___ DATA FOR ANALYSIS ___
(** * Ring buffer over IVshmem: a model of [ringbuf.c] and its properties

    The driver keeps a kfifo of fixed-size message headers at the start of
    the shared BAR2 region and copies payload bytes into the area behind
    it.  This file embeds the data path of the driver ([ringbuf_fifo_init],
    [ringbuf_write], [ringbuf_read], [ringbuf_release], [ringbuf_ioctl])
    and the kfifo operations it calls over a byte-level model of the
    mapped region, and proves what the code does.

    - The region is a list of bytes.  Each guest maps it at an address of
      its own; an access outside the mapping ends the run with a fault.
    - Integers are [Z] with the wrap-around of their C type written out;
      the layout is that of a little-endian machine with 8-byte words.
    - One call runs at a time.  Barriers, the spin lock and the doorbell
      write are recorded, with every access to the region, in an event
      list, so that their order can be stated.  Where the other guest
      matters, a call is cut into steps between which the other guest
      can run ([Steps], [Race]).
    - [printk] calls are left out: they touch none of the modelled
      state. *)

From Stdlib Require Import ZArith List Lia Bool.
From Stdlib Require Import Strings.Byte.
Import ListNotations.

Local Open Scope Z_scope.

(* ------------------------------------------------------------------ *)
(** * C integers and the ABI *)
(* ------------------------------------------------------------------ *)

Module CInt.

(** [unsigned int] arithmetic wraps modulo 2^32, [size_t] modulo 2^64. *)
Definition wrap32 (x : Z) : Z := x mod 2 ^ 32.
Definition wrap64 (x : Z) : Z := x mod 2 ^ 64.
___
◆ WHAT IS NEEDED: For each line of the entries that holds the word "driver", pull that line out.

◆ ANSWER TO THE PROBLEM:
    The driver keeps a kfifo of fixed-size message headers at the start of
    it.  This file embeds the data path of the driver ([ringbuf_fifo_init],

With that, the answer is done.